The film ends with the group walking together, laughing in the sun, having returned to their offline lives. V no longer chases followers. Instead, she appreciates the messy, beautiful reality around her.

==Cast==
- Daniela Stranner as Vilma "V" Ramirez
- Kaori Oinuma as Megumi Sakai
- Jeremiah Lisbo as Gino Bautista
- Anthony Jennings as Christopher "Tupe" Rodriguez
- Chico Alicaya as Yuan
- Amanda Zamora as Missy
- Agot Isidro as Rosario Ramirez
- Igi Boy Flores as Gabby Ramirez
- Pinky Amador as Lucy
- RJ Ladesma as Prof. Gomez
- Gail Banawis as Rica
- Quincy Adrienne Villanueva as Issa
- Ashley Polinar as one of the MisYu Top Gifter
- Vien Alen King as Love Guro
- Tonton Gutierrez as Dennis Ramirez
- Hyubs Azarcon as Pip Rodriguez
- Melissa Gibbs as Nora Rodriguez
- Prince Morales as Bobot
- Keagan De Jesus as Doods
- Jessica Dungo as one of the Kumu Streamer
- Liofer Pinatacan as one of the Zoom Classmates

==Production==
Love at First Stream was produced under the collaboration of Star Cinema and streaming platform Kumu with Cathy Garcia-Molina as its director. The film tackles the theme of the role of social media in establishing and maintaining relationships; both platonic and romantic. Kumu itself is featured in the film. The film stars Daniela Stranner and Anthony Jennings, and Kaori Oinuma and Jeremiah Lisbo who are promoted as belonging to love teams. The pairing of Chico Alicaya and Amanda Zamora are marketed as a "guest love team".
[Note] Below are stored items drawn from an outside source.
(* ===== verification/Policy.v ===== *)
(** * Governance decisions

    [manager/controllers/app/policy_compiler_interface.go]: the request to the
    policy manager, the validation of its response and the extraction of the
    governance actions; [pkg/taxonomy/validate/resource.go]; and the JSON form of
    [taxonomy.Action] and [taxonomy.Connection] in [pkg/model/taxonomy]. *)
From stdpp Require Import base gmap strings list.
From S2P Require Import Prelude GoStrings Types External Utils.

(** ** JSON of actions and connections

    [MarshalJSON] writes the name and then every additional property, which may
    overwrite it; [UnmarshalJSON] takes the name out of the object and panics when
    it is not a string. *)
Definition namedMarshal (name : string) (props : Properties) : value :=
  VMap (gm (Items props) ∪ {[ "name" := VString name ]}).

Definition namedUnmarshal (v : value) : outcome (string * Properties + error) :=
  match v with
  | VMap items =>
      match items !! "name" with
      | Some (VString name) =>
          let rest := delete "name" items in
          Done (inl (name, mkProperties (if decide (rest = ∅) then None else Some rest)))
      | _ => Panic "interface conversion: items[name] is not a string"
      end
  | VNull => Panic "interface conversion: items[name] is nil"
  | _ => Done (inr (newError "json: cannot unmarshal into Go value of type map[string]interface {}"))
  end.

Definition Action_MarshalJSON (o : Action) : value :=
  namedMarshal (action_Name o) (action_AdditionalProperties o).
Definition Action_UnmarshalJSON (v : value) : outcome (Action + error) :=
  r ← namedUnmarshal v;
  mret (match r with inl (n, p) => inl (mkAction n p) | inr e => inr e end).

Definition Connection_MarshalJSON (o : Connection) : value :=
  namedMarshal (connection_Name o) (connection_AdditionalProperties o).
Definition Connection_UnmarshalJSON (v : value) : outcome (Connection + error) :=
  r ← namedUnmarshal v;
  mret (match r with inl (n, p) => inl (mkConnection n p) | inr e => inr e end).

(** The JSON document of a policy manager response. *)
Definition ResultItem_JSON (r : ResultItem) : value :=
  VMap {[ "policy" := VString (result_Policy r); "action" := Action_MarshalJSON (result_Action r) ]}.
Definition PolicyResponse_JSON (r : GetPolicyDecisionsResponse) : value :=
  VMap (omitempty "decision_id" (pdResp_DecisionID r)
          {[ "result" := VList (ResultItem_JSON <$> pdResp_Result r) ]}).

(** ** The policy manager

    [clients.PolicyManager.GetPoliciesDecisions(request, credentials)]: any
    service, answering a request with a response or an error. *)
Definition PolicyManager : Type :=
  GetPolicyDecisionsRequest -> string -> GetPolicyDecisionsResponse + error.

Section Policy.
Context `{Runtime, Schema}.

(** [validate.TaxonomyCheck] *)
Definition TaxonomyCheck (resource : value) (schemaPath : string) : list FieldError * option error :=
  match Abs schemaPath with
  | inr e => ([], Some (newError ("could not get absolute path for the schema: " +:+ Error e)))
  | inl path =>
      match gojsonschema_Validate ("file://" +:+ path) resource with
      | inl e => ([], Some (newError ("could not validate resource against the provided schema: " +:+ Error e)))
      | inr violations => (violations, None)
      end
  end.

Definition PolicyManagerTaxonomy : string :=
  "/tmp/taxonomy/policymanager.json#/definitions/GetPolicyDecisionsResponse".

Definition ConstructOpenAPIReq (datasetID : string) (input : FybrikApplication)
    (operation : RequestAction) : GetPolicyDecisionsRequest :=
  mkGetPolicyDecisionsRequest
    (appInfo_Properties (appspec_AppInfo (app_Spec input)))
    operation
    (mkResource datasetID
      (Some (mkResourceMetadata "" "" "" (Some (mkTags (mkProperties (Some ∅)))) []))).

Definition ValidatePolicyDecisionsResponse (response : GetPolicyDecisionsResponse)
    (taxonomyFile : string) : option error :=
  match TaxonomyCheck (PolicyResponse_JSON response) taxonomyFile with
  | (_, Some err) => Some err
  | ([], None) => None
  | (allErrs, None) =>
      Some (NewInvalid "PolicyManager-GetPolicyDecisionsResponse" (pdResp_DecisionID response) allErrs)
  end.

(** The loop over the result items: it stops at the first denial, with the
    actions collected so far. *)
Fixpoint collectActions (actionType : string) (result : list ResultItem) (actions : list Action)
    : list Action * option error :=
  match result with
  | [] => (actions, None)
  | item :: rest =>
      if IsDenied (action_Name (result_Action item)) then
        let message :=
          if actionType =? ActionType_READ then ReadAccessDenied
          else if actionType =? ActionType_WRITE then WriteNotAllowed
          else "" in
        (actions, Some (newError message))
      else collectActions actionType rest (actions ++ [result_Action item])
  end.

(** The credentials passed along with a request: the Vault path of the secret
    named in the application, when there is one and Vault is enabled. *)
Definition requestCredentials (input : FybrikApplication) : string :=
  if appspec_SecretRef (app_Spec input) <>? "" then
    if negb IsVaultEnabled then ""
    else GetVaultAddress +:+
         PathForReadingKubeSecret (app_Namespace input) (appspec_SecretRef (app_Spec input))
  else "".

Definition LookupPolicyDecisions (datasetID : string) (policyManager : PolicyManager)
    (application : FybrikApplication) (op : RequestAction) : list Action * option error :=
  let openapiReq := ConstructOpenAPIReq datasetID application op in
  let creds := requestCredentials application in
  match policyManager openapiReq creds with
  | inr err => ([], Some err)
  | inl openapiResp =>
      match ValidatePolicyDecisionsResponse openapiResp PolicyManagerTaxonomy with
      | Some err => ([], Some (newError ("Validation error: " +:+ Error err)))
      | None =>
          collectActions (reqAction_ActionType (pdReq_Action openapiReq)) (pdResp_Result openapiResp) []
      end
  end.
End Policy.

(** ** Lemmas *)

Definition denies (r : GetPolicyDecisionsResponse) : bool :=
  existsb (fun i => IsDenied (action_Name (result_Action i))) (pdResp_Result r).

Lemma collectActions_spec ty result acc :
  collectActions ty result acc =
    if existsb (fun i => IsDenied (action_Name (result_Action i))) result
    then (fst (collectActions ty result acc),
          Some (newError (if ty =? ActionType_READ then ReadAccessDenied
                          else if ty =? ActionType_WRITE then WriteNotAllowed else "")))
    else (acc ++ (result_Action <$> result), None).
Proof.
  revert acc. induction result as [|i result IH]; intros acc; simpl.
  - by rewrite app_nil_r.
  - destruct (IsDenied _) eqn:E; [done|]. simpl. rewrite IH at 1.
    rewrite <- app_assoc. by destruct (existsb _ result).
Qed.

Section PolicyLemmas.
Context `{Runtime, Schema}.

(** Without an error every action of the response is returned, in order, and
    none of them is a denial. *)
Lemma LookupPolicyDecisions_ok ds pm a op actions :
  LookupPolicyDecisions ds pm a op = (actions, None) ->
  exists resp, pm (ConstructOpenAPIReq ds a op) (requestCredentials a) = inl resp /\
    denies resp = false /\ actions = result_Action <$> pdResp_Result resp.
Proof.
  unfold LookupPolicyDecisions. destruct (pm _ _) as [resp|e]; [|done].
  destruct (ValidatePolicyDecisionsResponse _ _); [done|].
  rewrite collectActions_spec. intros E. exists resp. split; [done|].
  unfold denies. destruct (existsb _ _); simplify_eq/=; done.
Qed.

(** A valid response with a denial gives the error of the requested action. *)
Lemma LookupPolicyDecisions_denied ds pm a op resp :
  pm (ConstructOpenAPIReq ds a op) (requestCredentials a) = inl resp ->
  ValidatePolicyDecisionsResponse resp PolicyManagerTaxonomy = None ->
  denies resp = true ->
  snd (LookupPolicyDecisions ds pm a op) =
    Some (newError (if reqAction_ActionType op =? ActionType_READ then ReadAccessDenied
                    else if reqAction_ActionType op =? ActionType_WRITE then WriteNotAllowed else "")).
Proof.
  intros Hpm Hv Hd. unfold LookupPolicyDecisions. rewrite Hpm, Hv.
  rewrite collectActions_spec. unfold denies in Hd. by rewrite Hd.
Qed.
End PolicyLemmas.
(* ===== verification/Proto.v ===== *)
(** * Messages of the gRPC connectors

    The structs that protoc generates from the connector interfaces
    ([pkg/connectors/protobuf]), as far as the clients use them.  An enumeration of
    protobuf is open: any 32-bit number can arrive, so it is a [Z] with named values.
    A message in a field is a pointer ([option]); the elements of a repeated field are
    not nil, and a string is valid UTF-8, as the wire format ensures. *)
From stdpp Require Import base gmap strings list numbers.
From S2P Require Import Prelude.

Module pb.

(** ** Requests to a policy manager *)

Definition AccessOperation_UNKNOWN : Z := 0.
Definition AccessOperation_READ : Z := 1.
Definition AccessOperation_COPY : Z := 2.
Definition AccessOperation_WRITE : Z := 3.

Record DatasetIdentifier := mkDatasetIdentifier { DatasetId : string }.

Record AccessOperation := mkAccessOperation { op_Type : Z; op_Destination : string }.

Record DatasetContext := mkDatasetContext {
  dc_Dataset : option DatasetIdentifier;
  dc_Operation : option AccessOperation
}.

Record ApplicationDetails := mkApplicationDetails {
  ad_ProcessingGeography : string;
  ad_Properties : gomap string
}.

Record ApplicationContext := mkApplicationContext {
  ac_CredentialPath : string;
  ac_AppInfo : option ApplicationDetails;
  ac_Datasets : list DatasetContext;
  ac_GeneralOperations : list AccessOperation
}.

(** ** Answers of a policy manager *)

Definition EnforcementAction_UNKNOWN : Z := 0.
Definition EnforcementAction_DATASET : Z := 1.
Definition EnforcementAction_COLUMN : Z := 2.
Definition EnforcementAction_ROW : Z := 3.
Definition EnforcementAction_CELL : Z := 4.

Record EnforcementAction := mkEnforcementAction {
  ea_Name : string;
  ea_Id : string;
  ea_Level : Z;
  ea_Args : gomap string
}.

Record Policy := mkPolicy {
  policy_Id : string;
  policy_Name : string;
  policy_Description : string;
  policy_Type : string;
  policy_Hierarchy : list string
}.

Record OperationDecision := mkOperationDecision {
  od_Operation : option AccessOperation;
  od_EnforcementActions : list EnforcementAction;
  od_UsedPolicies : list Policy
}.

Record DatasetDecision := mkDatasetDecision {
  dd_Dataset : option DatasetIdentifier;
  dd_Decisions : list OperationDecision
}.

Record ComponentVersion := mkComponentVersion {
  cv_Name : string;
  cv_Id : string;
  cv_Version : string
}.

Record PoliciesDecisions := mkPoliciesDecisions {
  pd_ComponentVersions : list ComponentVersion;
  pd_DatasetDecisions : list DatasetDecision;
  pd_GeneralDecisions : list OperationDecision
}.

(** ** Data catalogs *)

Definition DataStore_UNKNOWN : Z := 0.
Definition DataStore_LOCAL : Z := 1.
Definition DataStore_S3 : Z := 2.
Definition DataStore_DB2 : Z := 3.
Definition DataStore_KAFKA : Z := 4.

Record CatalogDatasetRequest := mkCatalogDatasetRequest {
  cdr_CredentialPath : string;
  cdr_DatasetId : string
}.

Record DataComponentMetadata := mkDataComponentMetadata {
  dcm_ComponentType : string;
  dcm_NamedMetadata : gomap string;
  dcm_Tags : list string
}.

Record DatasetMetadata := mkDatasetMetadata {
  dm_DatasetNamedMetadata : gomap string;
  dm_DatasetTags : list string;
  dm_ComponentsMetadata : gomap (option DataComponentMetadata)
}.

Record Db2DataStore := mkDb2DataStore {
  db2_Url : string;
  db2_Database : string;
  db2_Table : string;
  db2_Port : string;
  db2_Ssl : string
}.

Record S3DataStore := mkS3DataStore {
  s3_Endpoint : string;
  s3_Bucket : string;
  s3_ObjectKey : string;
  s3_Region : string
}.

Record KafkaDataStore := mkKafkaDataStore {
  kafka_TopicName : string;
  kafka_BootstrapServers : string;
  kafka_SchemaRegistry : string;
  kafka_KeyDeserializer : string;
  kafka_ValueDeserializer : string;
  kafka_SecurityProtocol : string;
  kafka_SaslMechanism : string;
  kafka_SslTruststore : string;
  kafka_SslTruststorePassword : string
}.

Record DataStore := mkDataStore {
  store_Type : Z;
  store_Name : string;
  store_Db2 : option Db2DataStore;
  store_S3 : option S3DataStore;
  store_Kafka : option KafkaDataStore
}.

Record CredentialsInfo := mkCredentialsInfo { VaultSecretPath : string }.

Record DatasetDetails := mkDatasetDetails {
  details_Name : string;
  details_DataOwner : string;
  details_DataStore : option DataStore;
  details_DataFormat : string;
  details_Geo : string;
  details_Metadata : option DatasetMetadata;
  details_CredentialsInfo : option CredentialsInfo
}.

Record CatalogDatasetInfo := mkCatalogDatasetInfo {
  info_DatasetId : string;
  info_Details : option DatasetDetails
}.

Record Credentials := mkCredentials {
  creds_AccessKey : string;
  creds_SecretKey : string;
  creds_Username : string;
  creds_Password : string;
  creds_ApiKey : string;
  creds_ResourceInstanceId : string
}.

Record RegisterAssetRequest := mkRegisterAssetRequest {
  reg_Creds : option Credentials;
  reg_DatasetDetails : option DatasetDetails;
  reg_DestinationCatalogId : string;
  reg_CredentialPath : string
}.

Record RegisterAssetResponse := mkRegisterAssetResponse { reg_AssetId : string }.

(** ** Getters

    A generated getter of a nil message gives the zero value of the field. *)

Definition GetDestination (o : option AccessOperation) : string := from_option op_Destination "" o.
Definition GetType (o : option AccessOperation) : Z := from_option op_Type AccessOperation_UNKNOWN o.
Definition GetDatasetId (d : option DatasetIdentifier) : string := from_option DatasetId "" d.
Definition GetProcessingGeography (a : option ApplicationDetails) : string :=
  from_option ad_ProcessingGeography "" a.
Definition GetProperties (a : option ApplicationDetails) : gomap string := a ≫= ad_Properties.
Definition GetComponentsMetadata (m : DatasetMetadata) : gomap (option DataComponentMetadata) :=
  dm_ComponentsMetadata m.

#[export] Instance Policy_eq_dec : EqDecision Policy.
Proof. solve_decision. Defined.
#[export] Instance EnforcementAction_eq_dec : EqDecision EnforcementAction.
Proof. solve_decision. Defined.
#[export] Instance AccessOperation_eq_dec : EqDecision AccessOperation.
Proof. solve_decision. Defined.
#[export] Instance DatasetIdentifier_eq_dec : EqDecision DatasetIdentifier.
Proof. solve_decision. Defined.
#[export] Instance OperationDecision_eq_dec : EqDecision OperationDecision.
Proof. solve_decision. Defined.
#[export] Instance DatasetDecision_eq_dec : EqDecision DatasetDecision.
Proof. solve_decision. Defined.
End pb.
Principal photography for Love at First Stream which began no earlier than July 2021 was hampered by the COVID-19 pandemic. Filming was disrupted due to shifting local government pandemic-related protocols as well as false-positive COVID-19 cases among the production team. In October, rainy weather posed difficulty in capturing day scenes for the film.

Rhys Miguel was originally cast to portray Gino. He was replaced by Lisbo, after Miguel backed out for personal reasons.

==Release==
The film was released on December 25, 2021, as an official entry to 47th Metro Manila Film Festival.